Work instructions: Print the data below exactly, but only the lines from the one containing "navigation_method : string;" down to the one containing "form_submission_delay := 2;", inclusive.

[Exercise inputs Boundary: Start]

(** * Autoformfiller: the configuration holder and the field-filling sequencer

    A shallow embedding of [config_file.py] (class [FormFillerConfig]) and of
    [main_form_filler.py] (class [FormFiller]).

    - Durations are Python floats in seconds; they are modelled as rationals
      [Q] (0.5 is [1#2]).  The IEEE special values are outside the model.
    - A record is the dict that [data.iloc[index].to_dict()] yields: a finite
      map from column names to scalar cells.
    - The synthetic input channel (pyautogui) and [time.sleep] are the
      boundary of the program.  Every call to them is one tick of a clock;
      an environment, given as a function from ticks to faults, decides
      whether the call goes through or raises.  A call is atomic: it leaves
      its event or it raises.
    - Exceptions arise at the boundary only: an interrupt is delivered at a
      call of pyautogui, of [time.sleep] or of [pandas.read_csv], never
      inside a logging call or between two statements.  What is said of
      every environment is said of every choice of faults at those calls.
    - The pause that pyautogui adds after each of its calls is a
      [time.sleep(pyautogui.PAUSE)] inside the library, and [__init__] sets
      [pyautogui.PAUSE] to [pause_between_actions].  The pause is part of
      the atomic call and is taken as not negative; with a negative one
      every call of pyautogui would raise [ValueError] after its dispatch.
      A statement that a call of pyautogui goes through is made for the
      durations of section 3, [pause_between_actions] among them.
    - The calls, the log lines and the console lines are collected in order
      in an output trace; a log line is kept as its format with the values
      put into it, not as text. *)

From Stdlib Require Import ZArith QArith List Bool Lia Sorted.
From Stdlib Require Ascii.
From stdpp Require Import base option list gmap strings.
Import ListNotations.

Local Open Scope string_scope.
Local Open Scope list_scope.
Local Open Scope Z_scope.

(** ** Configuration ([config_file.py]) *)

Module Config.

Record FormFillerConfig := mkConfig {
  pause_between_actions : Q;
  typing_interval : Q;
  field_transition_delay : Q;
  form_submission_delay : Q;
  record_delay : Q;
  page_load_delay : Q;
  wait_for_page_load : bool;
  clear_fields : bool;
  use_failsafe : bool;
  navigation_method : string;
  submission_method : string;
  skip_empty_fields : bool;
  max_field_length : option Z;
  encoding : string;
  max_records_per_session : option Z;
  confirmation_required : bool;
  log_level : string;
  log_file : option string;
  screen_resolution : option (Z * Z)
}.

(** The dataclass defaults, [FormFillerConfig()]. *)
Definition DEFAULT_CONFIG : FormFillerConfig := {|
  pause_between_actions := 1 # 2;
  typing_interval := 1 # 20;
  field_transition_delay := 3 # 10;
  form_submission_delay := 2;
  record_delay := 1;
  page_load_delay := 3;
  wait_for_page_load := true;
  clear_fields := true;
  use_failsafe := true;
  navigation_method := "tab";
  submission_method := "enter";
  skip_empty_fields := true;
  max_field_length := None;
  encoding := "utf-8";
  max_records_per_session := None;
  confirmation_required := true;
  log_level := "INFO";
  log_file := None;
  screen_resolution := None
|}.

(** [x < 0] on durations. *)
Definition Qnegb (x : Q) : bool := (Qnum x <? 0)%Z.

(** [x in [a; b; ...]] on strings. *)
Definition str_in (x : string) (l : list string) : bool :=
  existsb (String.eqb x) l.

(** [x is not None and x <= 0]. *)
Definition nonpos_limit (x : option Z) : bool :=
  match x with
  | Some n => (n <=? 0)%Z
  | None => false
  end.

(** What a call of [validate] does: it returns [None], or raises
    [ValueError(msg)]. *)
Inductive Outcome :=
  | Returns
  | RaisesValueError (msg : string).

Definition validate (self : FormFillerConfig) : Outcome :=
  if Qnegb (pause_between_actions self) then
    RaisesValueError "pause_between_actions must be non-negative"
  else if Qnegb (typing_interval self) then
    RaisesValueError "typing_interval must be non-negative"
  else if negb (str_in (navigation_method self) ["tab"; "enter"; "click"]) then
    RaisesValueError "navigation_method must be 'tab', 'enter', or 'click'"
  else if negb (str_in (submission_method self) ["enter"; "tab_enter"; "click"]) then
    RaisesValueError "submission_method must be 'enter', 'tab_enter', or 'click'"
  else if negb (str_in (log_level self) ["DEBUG"; "INFO"; "WARNING"; "ERROR"]) then
    RaisesValueError "log_level must be 'DEBUG', 'INFO', 'WARNING', or 'ERROR'"
  else if nonpos_limit (max_field_length self) then
    RaisesValueError "max_field_length must be positive or None"
  else if nonpos_limit (max_records_per_session self) then
    RaisesValueError "max_records_per_session must be positive or None"
  else Returns.

(** [dataclasses.replace(c, field=v)] for the fields varied below. *)
Definition with_pause_between_actions (v : Q) (c : FormFillerConfig) :=
  mkConfig v (typing_interval c) (field_transition_delay c)
    (form_submission_delay c) (record_delay c) (page_load_delay c)
    (wait_for_page_load c) (clear_fields c) (use_failsafe c)
    (navigation_method c) (submission_method c) (skip_empty_fields c)
    (max_field_length c) (encoding c) (max_records_per_session c)
    (confirmation_required c) (log_level c) (log_file c) (screen_resolution c).

Definition with_typing_interval (v : Q) (c : FormFillerConfig) :=
  mkConfig (pause_between_actions c) v (field_transition_delay c)
    (form_submission_delay c) (record_delay c) (page_load_delay c)
    (wait_for_page_load c) (clear_fields c) (use_failsafe c)
    (navigation_method c) (submission_method c) (skip_empty_fields c)
    (max_field_length c) (encoding c) (max_records_per_session c)
    (confirmation_required c) (log_level c) (log_file c) (screen_resolution c).

Definition with_field_transition_delay (v : Q) (c : FormFillerConfig) :=
  mkConfig (pause_between_actions c) (typing_interval c) v
    (form_submission_delay c) (record_delay c) (page_load_delay c)
    (wait_for_page_load c) (clear_fields c) (use_failsafe c)
    (navigation_method c) (submission_method c) (skip_empty_fields c)
    (max_field_length c) (encoding c) (max_records_per_session c)
    (confirmation_required c) (log_level c) (log_file c) (screen_resolution c).

Definition with_navigation_method (v : string) (c : FormFillerConfig) :=
  mkConfig (pause_between_actions c) (typing_interval c) (field_transition_delay c)
    (form_submission_delay c) (record_delay c) (page_load_delay c)
    (wait_for_page_load c) (clear_fields c) (use_failsafe c)
    v (submission_method c) (skip_empty_fields c)
    (max_field_length c) (encoding c) (max_records_per_session c)
    (confirmation_required c) (log_level c) (log_file c) (screen_resolution c).

Definition with_submission_method (v : string) (c : FormFillerConfig) :=
  mkConfig (pause_between_actions c) (typing_interval c) (field_transition_delay c)
    (form_submission_delay c) (record_delay c) (page_load_delay c)
    (wait_for_page_load c) (clear_fields c) (use_failsafe c)
    (navigation_method c) v (skip_empty_fields c)
    (max_field_length c) (encoding c) (max_records_per_session c)
    (confirmation_required c) (log_level c) (log_file c) (screen_resolution c).

Definition with_skip_empty_fields (v : bool) (c : FormFillerConfig) :=
  mkConfig (pause_between_actions c) (typing_interval c) (field_transition_delay c)
    (form_submission_delay c) (record_delay c) (page_load_delay c)
    (wait_for_page_load c) (clear_fields c) (use_failsafe c)
    (navigation_method c) (submission_method c) v
    (max_field_length c) (encoding c) (max_records_per_session c)
    (confirmation_required c) (log_level c) (log_file c) (screen_resolution c).

Definition with_max_field_length (v : option Z) (c : FormFillerConfig) :=
  mkConfig (pause_between_actions c) (typing_interval c) (field_transition_delay c)
    (form_submission_delay c) (record_delay c) (page_load_delay c)
    (wait_for_page_load c) (clear_fields c) (use_failsafe c)
    (navigation_method c) (submission_method c) (skip_empty_fields c)
    v (encoding c) (max_records_per_session c)
    (confirmation_required c) (log_level c) (log_file c) (screen_resolution c).

Definition with_max_records_per_session (v : option Z) (c : FormFillerConfig) :=
  mkConfig (pause_between_actions c) (typing_interval c) (field_transition_delay c)
    (form_submission_delay c) (record_delay c) (page_load_delay c)
    (wait_for_page_load c) (clear_fields c) (use_failsafe c)
    (navigation_method c) (submission_method c) (skip_empty_fields c)
    (max_field_length c) (encoding c) v
    (confirmation_required c) (log_level c) (log_file c) (screen_resolution c).

Definition with_log_level (v : string) (c : FormFillerConfig) :=
  mkConfig (pause_between_actions c) (typing_interval c) (field_transition_delay c)
    (form_submission_delay c) (record_delay c) (page_load_delay c)
    (wait_for_page_load c) (clear_fields c) (use_failsafe c)
    (navigation_method c) (submission_method c) (skip_empty_fields c)
    (max_field_length c) (encoding c) (max_records_per_session c)
    (confirmation_required c) v (log_file c) (screen_resolution c).

(** The invariant of the data model: every duration is at least 0, the two
    methods are among their three choices, and a limit that is present is
    positive. *)
Definition positive_limit (x : option Z) : Prop :=
  match x with
  | Some n => 0 < n
  | None => True
  end.

Definition durations_nonneg (c : FormFillerConfig) : Prop :=
  (0 <= pause_between_actions c)%Q /\
  (0 <= typing_interval c)%Q /\
  (0 <= field_transition_delay c)%Q /\
  (0 <= form_submission_delay c)%Q /\
  (0 <= record_delay c)%Q /\
  (0 <= page_load_delay c)%Q.

Definition section3_invariants (c : FormFillerConfig) : Prop :=
  durations_nonneg c /\
  In (navigation_method c) ["tab"; "enter"; "click"] /\
  In (submission_method c) ["enter"; "tab_enter"; "click"] /\
  positive_limit (max_field_length c) /\
  positive_limit (max_records_per_session c).

End Config.

(** ** The sequencer ([main_form_filler.py]) *)

Module Sequencer.
Import Config.

(** *** Cells and records *)

(** A scalar cell of a data row: text, a number (carried with the text that
    [str()] gives it), or the missing value NaN, for which [pd.notna] is
    false and which [str()] shows as 'nan'.  [pandas.read_csv] reads an
    empty cell as [NA]; [None] is not among the cells it yields. *)
Inductive Cell :=
  | Str (s : string)
  | Num (shown : string)
  | NA.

[Exercise inputs Boundary: End]

Result:
  navigation_method : string;
  submission_method : string;
  skip_empty_fields : bool;
  max_field_length : option Z;
  encoding : string;
  max_records_per_session : option Z;
  confirmation_required : bool;
  log_level : string;
  log_file : option string;
  screen_resolution : option (Z * Z)
}.

(** The dataclass defaults, [FormFillerConfig()]. *)
Definition DEFAULT_CONFIG : FormFillerConfig := {|
  pause_between_actions := 1 # 2;
  typing_interval := 1 # 20;
  field_transition_delay := 3 # 10;
  form_submission_delay := 2;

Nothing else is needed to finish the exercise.